Oh, My Aching Back -- and Wrist, Shoulder, Elbow

November 22, 1994|By MICHAEL K. BURNS

Repetitive-motion injuries in the workplace are costing this country more than $120 billion a year in lost work time and medical or rehabilitative treatment. These musculoskeletal ailments account for 60 percent of newly reported occupational illness, nearly 400,000 cases a year.

Carpal-tunnel syndrome, tennis elbow, tendinitis, shoulder and rTC back problems are ever more common examples of this rapidly growing category of worker disability. Inflamed nerves or deadened nerves from these rapid repeated motions over time can result in a secretary unable to type a single keystroke without sharp pain, a poultry processor unable even to grip a knife.
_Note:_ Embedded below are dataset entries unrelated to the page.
(** ** The crates the service calls *)
Class KbsCrates := {
  (** [serde_json::from_slice] and [from_str] at the types used *)
  parse_request : bytes -> option Request;
  parse_attestation : bytes -> option Attestation;
  parse_set_policy_input : bytes -> option SetPolicyInput;
  parse_additional_evidence : string -> option (list (Tee * Value));
  (** [serde_json::to_string] and [to_string_pretty] *)
  value_to_string : Value -> option string;
  tee_to_string : Tee -> option string;
  attestation_to_string_pretty : Attestation -> option string;
  (** the body built by [HttpResponseBuilder::json] *)
  challenge_json : Challenge -> bytes;
  (** the value the [json!] macro makes of a public key *)
  pubkey_value : TeePubKey -> Value;
  (** [semver::Version::parse] and [VersionReq::matches] for the
      requirement [=major.minor.patch] *)
  version_parse : string -> option Version;
  version_req_matches : Z * Z * Z -> Version -> bool;
  (** [base64], standard alphabet with padding *)
  base64_standard_encode : bytes -> string;
}.

(** What the crates promise. *)
Class KbsCratesSpec (C : KbsCrates) : Prop := {
  (** an exact requirement only matches the same release, never a pre-release *)
  version_req_matches_spec : forall req v,
    version_req_matches req v = true <->
    req = (major v, minor v, patch v) /\ pre v = "";
}.

(** [VERSION_REQ]. *)
Definition VERSION_REQ : Z * Z * Z := (KBS_MAJOR_VERSION, KBS_MINOR_VERSION, KBS_PATCH_VERSION).

(** [make_nonce]: the random source either fails or fills the buffer. *)
Definition make_nonce `{KbsCrates} (rng : nat -> option bytes) : outcome anyhow string :=
  nonce ← ok_or "rng" (rng NONCE_SIZE_BYTES);
  Ok (base64_standard_encode nonce).

(** [generic_generate_challenge]. *)
Definition generic_generate_challenge `{KbsCrates} (rng : nat -> option bytes)
    (_tee : Tee) (_tee_parameters : Value) : outcome anyhow Challenge :=
  nonce ← make_nonce rng;
  Ok {| nonce := nonce; ch_extra_params := VString "" |}.

(** ** The trait [Attest] *)
Class Attest (I : Type) := {
  attest_set_policy : string -> string -> st I anyhow unit;
  attest_verify : list IndependentEvidence -> st I anyhow string;
  attest_generate_challenge : Tee -> Value -> st I anyhow Challenge;
  attest_register_reference_value : string -> st I anyhow unit;
  attest_query_reference_values : st I anyhow (list (string * Value));
}.

(** The default methods of the trait. *)
Definition default_set_policy {I} (_policy_id _policy : string) : st I anyhow unit :=
  st_err "Set Policy API is unimplemented".
Definition default_generate_challenge {I} `{KbsCrates} (rng : nat -> option bytes)
    (t : Tee) (params : Value) : st I anyhow Challenge :=
  st_lift (generic_generate_challenge rng t params).
Definition default_register_reference_value {I} (_message : string) : st I anyhow unit :=
  st_err "Attestation Service does not support reference value configuration.".
Definition default_query_reference_values {I} : st I anyhow (list (string * Value)) :=
  st_err "Attestation Service does not support reference value configuration.".

(** ** The service *)
Record AttestationService (I : Type) := {
  inner : I;
  session_map : gmap string SessionStatus;
  timeout : Z;
  metrics : Metrics;
}.
Arguments inner {I} _.
Arguments session_map {I} _.
Arguments timeout {I} _.
Arguments metrics {I} _.

(** The error type of the module ([attestation/error.rs]). *)
Inductive AttestationError :=
| AttestationServiceInitialization (source : anyhow)
| ExtractTeePubKeyFailed (source : anyhow)
| RcarAuthFailed (source : anyhow)
| RcarAttestFailed (source : anyhow)
| SetPolicy (source : anyhow).

Definition double_quote : ascii := "034"%char.

(** [str::trim_start_matches] and [trim_end_matches] with a one-character pattern. *)
Fixpoint trim_start_matches (c : ascii) (s : string) : string :=
  match s with
  | String.String c' s' => if Ascii.eqb c c' then trim_start_matches c s' else s
  | EmptyString => EmptyString
  end.

Fixpoint trim_end_matches (c : ascii) (s : string) : string :=
  match s with
  | String.String c' s' =>
      match trim_end_matches c s' with
      | EmptyString => if Ascii.eqb c c' then EmptyString else String.String c' EmptyString
      | t => String.String c' t
      end
  | EmptyString => EmptyString
  end.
Once confined to assembly-line, construction and meat-packing jobs, the occurrences of repetitive motion, or repetitive strain, injuries have ballooned with the proliferation of computers in the office workplace over the past decade.

Only now is the federal government getting around to proposing worker-safety regulations to stem this increasingly costly, devastating type of disability.

While the federal Occupational Safety and Health Administration has cited and fined a number of companies for recurring repetitive-motion injuries, there is still no legal standard for ergonomic safety and health in the workplace. (Ergonomics is the science of adapting work, working conditions and job equipment to human characteristics.)

Nor is there any generally accepted standard for ergonomic equipment, although several European countries have adopted such standards. That has complicated the employers' dilemma in addressing these known workplace ailments: They may lack the expertise to make proper decisions on buying ergonomically designed equipment to solve specific problems.

But experts have long known what kinds of remedies are available beyond individually adjustable equipment and furniture: short work breaks and exercises, mixes of tasks, a less-stressful work pace, minimizing tool vibration and eliminating awkward working positions.

These are the areas addressed by the new OSHA guidelines that require employers to examine all jobs for risk factors and to take prompt corrective action for identified problem jobs.

Each job may have its own ergonomic problem to be fixed; the size or shape of the individual worker also affects what needs to be done to reduce repetitive body stress at a particular job. There is no one-size-fits-all solution, much to the dismay of employers bent on standardization of the workplace.

And that has led to an expected battle between companies and OSHA over final adoption and implementation of the proposed rules. While companies are losing $100 billion in lost work time and $20 billion or more from treating repetitive-motion injuries each year, they have been quick to dig in their heels at the prospect of more government paperwork and greater expense for an uncertain result.

The OSHA rules would force employers to review their employee records to see if these kinds of disorders have occurred in the last two years, to evaluate the problem jobs and make corrections, and to conduct similar annual reviews in the future. Medical management programs would be required, with employee access to prompt treatment for such injuries, workers would have to be trained to avoid these occupational hazards.

Because of OSHA and labor-union pressures, many large corporations already have even stricter ergonomic programs in place. They include the Big Three U.S. automakers, telephone companies, food processing firms and the big meat and poultry concerns.

Increasing numbers of workers afflicted with repetitive-motion injuries are losing their jobs because surgery or rehabilitation are not successful enough to allow them to resume their tasks. In many cases, the employer does not have light-duty alternative jobs in which to place these employees.

Office workers have become more aggressive in going to court as a result of their injuries, suing employers and manufacturers of equipment and furniture for poor ergonomic workplace designs.

The responses of employers have varied considerably. Some have ignored the problem or fought worker-compensation claims for such injuries.

Some, like the Marada Industries auto-parts plant in Westminster, have tried pre-work warm-up exercises as part of a program to avoid assembly-line injuries. Many employers have made surveys of their office equipment and lighting with an eye to improve working postures of clerical employees. Some give employee-training classes.

The General Motors plant in Baltimore went on strike three years ago because of increased repetitive-motion injuries, which the labor union tied to an accelerated assembly-line work pace. It's not just a question of adapting equipment and posture, experts say, but also of providing relief for the body from unceasing repetitive-motion work.

The sweeping OSHA proposal, which could affect 125 million workers, will likely take two years or more to go into effect, and even then with changes. The agency began the process five years ago.

But smart employers will take the cue today and rethink how workplaces and jobs could be changed to minimize this increasing risk for their workers and their own productivity. Business needs to come up with answers soon to this $120 billion question.

Michael K. Burns writes editorials for The Baltimore Sun.